**EXERCISE OBJECTIVE:** Reproduce the entries below exactly, but only from the line containing "(** C10, amended." to the line containing "(∀ actions w", inclusive.

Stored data
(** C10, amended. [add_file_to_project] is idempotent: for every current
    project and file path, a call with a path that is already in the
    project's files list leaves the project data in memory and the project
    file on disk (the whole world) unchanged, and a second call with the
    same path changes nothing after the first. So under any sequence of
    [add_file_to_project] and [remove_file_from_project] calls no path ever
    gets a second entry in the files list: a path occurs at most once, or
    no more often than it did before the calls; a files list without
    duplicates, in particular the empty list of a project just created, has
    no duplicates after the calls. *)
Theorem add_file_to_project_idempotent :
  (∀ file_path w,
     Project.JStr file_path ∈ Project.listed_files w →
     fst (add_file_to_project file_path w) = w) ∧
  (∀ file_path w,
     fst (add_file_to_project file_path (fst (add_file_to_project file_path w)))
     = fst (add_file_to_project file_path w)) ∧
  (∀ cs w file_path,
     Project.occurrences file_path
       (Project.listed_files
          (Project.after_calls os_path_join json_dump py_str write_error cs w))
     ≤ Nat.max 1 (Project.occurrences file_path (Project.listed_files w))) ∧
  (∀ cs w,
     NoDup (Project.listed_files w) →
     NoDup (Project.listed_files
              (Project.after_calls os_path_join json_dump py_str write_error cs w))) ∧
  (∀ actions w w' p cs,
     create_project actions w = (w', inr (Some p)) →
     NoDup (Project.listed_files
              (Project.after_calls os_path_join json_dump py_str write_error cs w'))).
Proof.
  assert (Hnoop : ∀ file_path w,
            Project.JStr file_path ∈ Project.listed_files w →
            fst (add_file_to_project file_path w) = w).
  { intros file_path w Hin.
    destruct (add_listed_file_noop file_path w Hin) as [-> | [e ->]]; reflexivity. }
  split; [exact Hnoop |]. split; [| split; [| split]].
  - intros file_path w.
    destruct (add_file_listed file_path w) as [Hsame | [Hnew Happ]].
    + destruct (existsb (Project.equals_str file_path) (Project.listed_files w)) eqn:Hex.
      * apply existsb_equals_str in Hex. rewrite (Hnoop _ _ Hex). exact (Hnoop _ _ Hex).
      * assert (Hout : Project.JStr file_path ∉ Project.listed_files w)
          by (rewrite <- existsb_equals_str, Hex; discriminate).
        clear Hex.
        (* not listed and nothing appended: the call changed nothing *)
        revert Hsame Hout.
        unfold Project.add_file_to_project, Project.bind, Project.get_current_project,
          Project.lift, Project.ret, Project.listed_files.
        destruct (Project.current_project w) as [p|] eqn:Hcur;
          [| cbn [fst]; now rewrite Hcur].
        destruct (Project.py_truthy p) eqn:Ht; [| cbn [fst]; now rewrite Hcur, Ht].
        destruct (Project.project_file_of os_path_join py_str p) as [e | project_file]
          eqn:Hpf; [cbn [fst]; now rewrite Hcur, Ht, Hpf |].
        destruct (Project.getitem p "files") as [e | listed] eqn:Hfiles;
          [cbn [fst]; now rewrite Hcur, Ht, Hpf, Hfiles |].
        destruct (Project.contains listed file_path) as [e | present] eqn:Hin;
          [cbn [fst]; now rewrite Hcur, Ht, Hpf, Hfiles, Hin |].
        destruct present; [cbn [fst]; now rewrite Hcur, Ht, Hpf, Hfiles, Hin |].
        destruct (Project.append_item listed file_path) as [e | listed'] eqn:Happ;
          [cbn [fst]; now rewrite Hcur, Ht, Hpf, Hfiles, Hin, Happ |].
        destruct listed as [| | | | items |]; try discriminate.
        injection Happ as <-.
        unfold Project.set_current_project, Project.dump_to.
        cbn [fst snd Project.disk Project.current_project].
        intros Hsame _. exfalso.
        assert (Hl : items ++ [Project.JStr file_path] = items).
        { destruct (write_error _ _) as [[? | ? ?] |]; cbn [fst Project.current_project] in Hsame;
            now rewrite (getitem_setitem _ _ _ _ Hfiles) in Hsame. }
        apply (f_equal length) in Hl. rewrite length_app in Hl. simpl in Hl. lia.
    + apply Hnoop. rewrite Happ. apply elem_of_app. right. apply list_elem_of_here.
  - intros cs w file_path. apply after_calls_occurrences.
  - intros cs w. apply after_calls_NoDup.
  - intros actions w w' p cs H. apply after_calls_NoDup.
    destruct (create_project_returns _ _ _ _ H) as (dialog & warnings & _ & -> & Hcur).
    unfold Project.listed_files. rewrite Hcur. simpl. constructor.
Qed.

---

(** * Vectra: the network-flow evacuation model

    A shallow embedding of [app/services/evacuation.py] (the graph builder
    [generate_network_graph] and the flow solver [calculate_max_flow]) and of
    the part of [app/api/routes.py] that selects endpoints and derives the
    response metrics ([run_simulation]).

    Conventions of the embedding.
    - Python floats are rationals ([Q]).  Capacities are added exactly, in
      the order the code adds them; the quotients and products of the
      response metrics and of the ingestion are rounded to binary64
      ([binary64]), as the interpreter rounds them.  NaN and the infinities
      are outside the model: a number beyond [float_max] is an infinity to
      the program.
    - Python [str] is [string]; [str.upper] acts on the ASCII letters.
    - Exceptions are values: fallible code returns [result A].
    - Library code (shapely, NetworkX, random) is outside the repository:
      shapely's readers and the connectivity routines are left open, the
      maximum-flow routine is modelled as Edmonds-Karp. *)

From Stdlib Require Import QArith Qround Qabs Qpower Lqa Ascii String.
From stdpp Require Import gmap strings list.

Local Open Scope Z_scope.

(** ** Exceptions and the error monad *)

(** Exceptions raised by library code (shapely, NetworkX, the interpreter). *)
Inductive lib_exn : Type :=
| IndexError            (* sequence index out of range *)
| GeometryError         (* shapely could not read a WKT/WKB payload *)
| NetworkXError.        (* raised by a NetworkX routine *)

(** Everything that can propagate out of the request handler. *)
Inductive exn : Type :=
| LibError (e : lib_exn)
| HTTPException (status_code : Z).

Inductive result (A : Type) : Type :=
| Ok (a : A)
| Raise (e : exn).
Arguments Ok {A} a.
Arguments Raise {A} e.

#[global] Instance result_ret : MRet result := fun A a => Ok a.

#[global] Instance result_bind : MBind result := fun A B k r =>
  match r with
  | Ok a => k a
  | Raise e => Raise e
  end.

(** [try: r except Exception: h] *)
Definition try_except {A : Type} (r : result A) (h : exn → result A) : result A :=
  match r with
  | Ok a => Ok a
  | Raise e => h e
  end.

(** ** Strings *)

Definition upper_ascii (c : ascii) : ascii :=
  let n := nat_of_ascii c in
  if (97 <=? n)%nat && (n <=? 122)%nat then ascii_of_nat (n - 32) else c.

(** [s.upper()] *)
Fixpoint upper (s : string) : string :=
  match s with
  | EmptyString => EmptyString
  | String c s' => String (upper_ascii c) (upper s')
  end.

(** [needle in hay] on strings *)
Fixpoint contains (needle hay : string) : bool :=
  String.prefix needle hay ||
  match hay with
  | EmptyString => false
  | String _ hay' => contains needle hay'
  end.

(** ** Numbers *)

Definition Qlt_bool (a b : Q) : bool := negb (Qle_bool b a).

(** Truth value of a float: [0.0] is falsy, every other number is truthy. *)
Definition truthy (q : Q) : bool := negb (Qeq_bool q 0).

...

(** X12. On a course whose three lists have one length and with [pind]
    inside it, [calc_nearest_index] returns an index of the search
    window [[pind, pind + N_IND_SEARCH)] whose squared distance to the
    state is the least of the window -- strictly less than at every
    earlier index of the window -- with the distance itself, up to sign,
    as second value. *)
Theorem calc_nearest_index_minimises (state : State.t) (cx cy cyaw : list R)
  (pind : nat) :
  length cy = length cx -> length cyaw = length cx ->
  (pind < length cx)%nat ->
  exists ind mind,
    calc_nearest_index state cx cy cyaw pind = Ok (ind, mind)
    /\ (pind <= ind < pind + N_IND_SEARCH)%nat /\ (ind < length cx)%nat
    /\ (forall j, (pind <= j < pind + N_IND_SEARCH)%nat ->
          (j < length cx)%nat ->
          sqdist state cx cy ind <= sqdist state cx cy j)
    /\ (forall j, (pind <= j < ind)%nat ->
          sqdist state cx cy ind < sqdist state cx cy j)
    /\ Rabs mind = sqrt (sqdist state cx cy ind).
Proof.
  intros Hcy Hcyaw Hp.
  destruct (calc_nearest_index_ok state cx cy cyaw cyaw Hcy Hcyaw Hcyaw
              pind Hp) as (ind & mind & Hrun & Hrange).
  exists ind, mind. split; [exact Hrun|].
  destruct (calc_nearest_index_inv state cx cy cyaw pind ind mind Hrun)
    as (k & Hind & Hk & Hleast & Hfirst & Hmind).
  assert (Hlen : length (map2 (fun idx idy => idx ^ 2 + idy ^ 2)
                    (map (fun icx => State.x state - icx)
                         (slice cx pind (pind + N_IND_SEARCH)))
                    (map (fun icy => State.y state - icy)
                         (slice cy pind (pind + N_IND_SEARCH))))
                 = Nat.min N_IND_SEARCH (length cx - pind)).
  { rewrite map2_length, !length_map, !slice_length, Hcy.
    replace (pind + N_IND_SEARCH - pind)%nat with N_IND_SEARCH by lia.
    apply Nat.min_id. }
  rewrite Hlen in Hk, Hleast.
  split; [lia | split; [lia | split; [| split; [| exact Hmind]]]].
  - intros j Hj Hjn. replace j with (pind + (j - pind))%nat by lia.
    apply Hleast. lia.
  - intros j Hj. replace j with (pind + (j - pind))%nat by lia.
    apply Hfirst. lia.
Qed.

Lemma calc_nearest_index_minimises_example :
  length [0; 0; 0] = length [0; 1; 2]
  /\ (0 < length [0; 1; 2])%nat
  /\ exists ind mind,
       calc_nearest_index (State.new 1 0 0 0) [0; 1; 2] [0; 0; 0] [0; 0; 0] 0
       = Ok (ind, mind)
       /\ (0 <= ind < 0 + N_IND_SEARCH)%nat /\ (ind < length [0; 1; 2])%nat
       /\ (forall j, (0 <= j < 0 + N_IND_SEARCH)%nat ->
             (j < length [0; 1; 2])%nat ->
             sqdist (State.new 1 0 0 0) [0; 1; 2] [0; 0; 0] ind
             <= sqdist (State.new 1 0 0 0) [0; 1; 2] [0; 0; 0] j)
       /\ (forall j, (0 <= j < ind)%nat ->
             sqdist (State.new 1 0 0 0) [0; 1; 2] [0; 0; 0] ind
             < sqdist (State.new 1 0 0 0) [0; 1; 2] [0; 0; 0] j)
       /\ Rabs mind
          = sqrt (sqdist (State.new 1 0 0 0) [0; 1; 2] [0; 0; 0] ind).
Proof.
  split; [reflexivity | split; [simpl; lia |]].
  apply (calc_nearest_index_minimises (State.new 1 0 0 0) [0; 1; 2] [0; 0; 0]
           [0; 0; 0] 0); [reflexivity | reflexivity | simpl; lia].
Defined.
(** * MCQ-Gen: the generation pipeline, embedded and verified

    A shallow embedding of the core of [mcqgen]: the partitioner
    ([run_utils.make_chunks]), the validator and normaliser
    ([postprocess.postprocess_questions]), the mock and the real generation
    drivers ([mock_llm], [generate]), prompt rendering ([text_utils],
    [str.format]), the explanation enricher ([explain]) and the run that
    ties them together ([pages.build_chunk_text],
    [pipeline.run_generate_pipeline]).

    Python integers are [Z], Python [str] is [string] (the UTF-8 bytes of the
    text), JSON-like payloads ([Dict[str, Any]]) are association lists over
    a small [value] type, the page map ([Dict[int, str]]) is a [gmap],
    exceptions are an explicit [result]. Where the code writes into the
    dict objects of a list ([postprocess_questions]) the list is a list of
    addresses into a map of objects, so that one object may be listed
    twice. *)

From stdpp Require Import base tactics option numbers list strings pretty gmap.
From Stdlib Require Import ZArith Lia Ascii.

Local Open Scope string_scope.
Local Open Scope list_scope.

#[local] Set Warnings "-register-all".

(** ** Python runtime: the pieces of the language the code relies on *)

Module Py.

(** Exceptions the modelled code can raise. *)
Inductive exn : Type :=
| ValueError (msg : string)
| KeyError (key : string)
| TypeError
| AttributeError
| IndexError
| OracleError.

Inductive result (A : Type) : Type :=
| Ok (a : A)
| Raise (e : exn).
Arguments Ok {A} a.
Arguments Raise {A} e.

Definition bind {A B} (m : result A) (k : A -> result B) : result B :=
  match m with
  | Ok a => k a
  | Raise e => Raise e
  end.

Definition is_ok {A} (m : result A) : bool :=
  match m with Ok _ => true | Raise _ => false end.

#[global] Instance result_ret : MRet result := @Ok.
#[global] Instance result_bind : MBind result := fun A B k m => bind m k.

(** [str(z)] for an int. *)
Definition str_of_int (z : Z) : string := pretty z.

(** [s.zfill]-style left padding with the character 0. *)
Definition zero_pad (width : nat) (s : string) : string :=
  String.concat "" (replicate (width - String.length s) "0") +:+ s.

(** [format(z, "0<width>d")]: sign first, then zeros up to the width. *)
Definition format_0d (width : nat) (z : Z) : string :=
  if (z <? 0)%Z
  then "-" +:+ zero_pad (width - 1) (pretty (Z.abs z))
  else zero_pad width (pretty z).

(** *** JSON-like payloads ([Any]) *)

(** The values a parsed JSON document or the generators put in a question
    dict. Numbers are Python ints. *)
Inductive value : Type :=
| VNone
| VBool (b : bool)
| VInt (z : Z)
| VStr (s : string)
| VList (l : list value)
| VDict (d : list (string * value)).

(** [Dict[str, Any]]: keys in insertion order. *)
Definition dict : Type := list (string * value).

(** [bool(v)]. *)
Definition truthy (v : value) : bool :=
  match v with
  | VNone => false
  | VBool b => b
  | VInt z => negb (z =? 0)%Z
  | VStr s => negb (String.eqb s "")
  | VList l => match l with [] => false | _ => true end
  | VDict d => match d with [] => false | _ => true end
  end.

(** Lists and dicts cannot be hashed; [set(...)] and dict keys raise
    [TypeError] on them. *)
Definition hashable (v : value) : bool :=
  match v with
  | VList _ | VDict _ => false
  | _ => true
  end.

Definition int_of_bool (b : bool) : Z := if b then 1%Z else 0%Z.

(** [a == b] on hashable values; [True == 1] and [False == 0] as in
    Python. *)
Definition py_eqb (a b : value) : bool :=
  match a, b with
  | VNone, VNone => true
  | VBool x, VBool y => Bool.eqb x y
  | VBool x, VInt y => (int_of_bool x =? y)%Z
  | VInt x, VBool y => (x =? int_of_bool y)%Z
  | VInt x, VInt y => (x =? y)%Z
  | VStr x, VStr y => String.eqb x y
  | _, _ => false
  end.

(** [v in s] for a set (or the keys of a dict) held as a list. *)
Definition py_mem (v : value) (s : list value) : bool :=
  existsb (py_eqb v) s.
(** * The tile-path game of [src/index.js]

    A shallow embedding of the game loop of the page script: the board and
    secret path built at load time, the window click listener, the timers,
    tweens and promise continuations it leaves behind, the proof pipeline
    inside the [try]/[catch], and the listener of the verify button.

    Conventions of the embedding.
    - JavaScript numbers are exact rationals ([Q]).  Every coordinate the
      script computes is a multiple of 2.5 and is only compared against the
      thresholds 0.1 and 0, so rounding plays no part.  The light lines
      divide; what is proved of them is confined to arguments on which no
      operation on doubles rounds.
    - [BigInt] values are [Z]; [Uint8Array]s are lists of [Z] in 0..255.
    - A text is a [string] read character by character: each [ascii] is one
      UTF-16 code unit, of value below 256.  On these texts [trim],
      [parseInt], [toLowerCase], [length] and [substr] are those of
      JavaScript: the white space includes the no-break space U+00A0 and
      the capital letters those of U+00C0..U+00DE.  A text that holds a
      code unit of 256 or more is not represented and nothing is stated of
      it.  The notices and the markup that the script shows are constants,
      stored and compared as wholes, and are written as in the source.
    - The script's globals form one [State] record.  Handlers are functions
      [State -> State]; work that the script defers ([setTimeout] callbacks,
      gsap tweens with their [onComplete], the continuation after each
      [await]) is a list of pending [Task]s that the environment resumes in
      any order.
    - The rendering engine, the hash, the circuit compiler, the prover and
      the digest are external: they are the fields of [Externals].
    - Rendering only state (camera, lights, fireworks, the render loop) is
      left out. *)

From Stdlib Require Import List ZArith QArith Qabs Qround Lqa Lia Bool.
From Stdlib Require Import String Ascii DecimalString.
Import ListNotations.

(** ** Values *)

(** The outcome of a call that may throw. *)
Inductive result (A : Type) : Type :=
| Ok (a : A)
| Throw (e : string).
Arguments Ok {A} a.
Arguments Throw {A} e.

**ANSWER BOX:**
(** C10, amended. [add_file_to_project] is idempotent: for every current
    project and file path, a call with a path that is already in the
    project's files list leaves the project data in memory and the project
    file on disk (the whole world) unchanged, and a second call with the
    same path changes nothing after the first. So under any sequence of
    [add_file_to_project] and [remove_file_from_project] calls no path ever
    gets a second entry in the files list: a path occurs at most once, or
    no more often than it did before the calls; a files list without
    duplicates, in particular the empty list of a project just created, has
    no duplicates after the calls. *)
Theorem add_file_to_project_idempotent :
  (∀ file_path w,
     Project.JStr file_path ∈ Project.listed_files w →
     fst (add_file_to_project file_path w) = w) ∧
  (∀ file_path w,
     fst (add_file_to_project file_path (fst (add_file_to_project file_path w)))
     = fst (add_file_to_project file_path w)) ∧
  (∀ cs w file_path,
     Project.occurrences file_path
       (Project.listed_files
          (Project.after_calls os_path_join json_dump py_str write_error cs w))
     ≤ Nat.max 1 (Project.occurrences file_path (Project.listed_files w))) ∧
  (∀ cs w,
     NoDup (Project.listed_files w) →
     NoDup (Project.listed_files
              (Project.after_calls os_path_join json_dump py_str write_error cs w))) ∧
  (∀ actions w w' p cs,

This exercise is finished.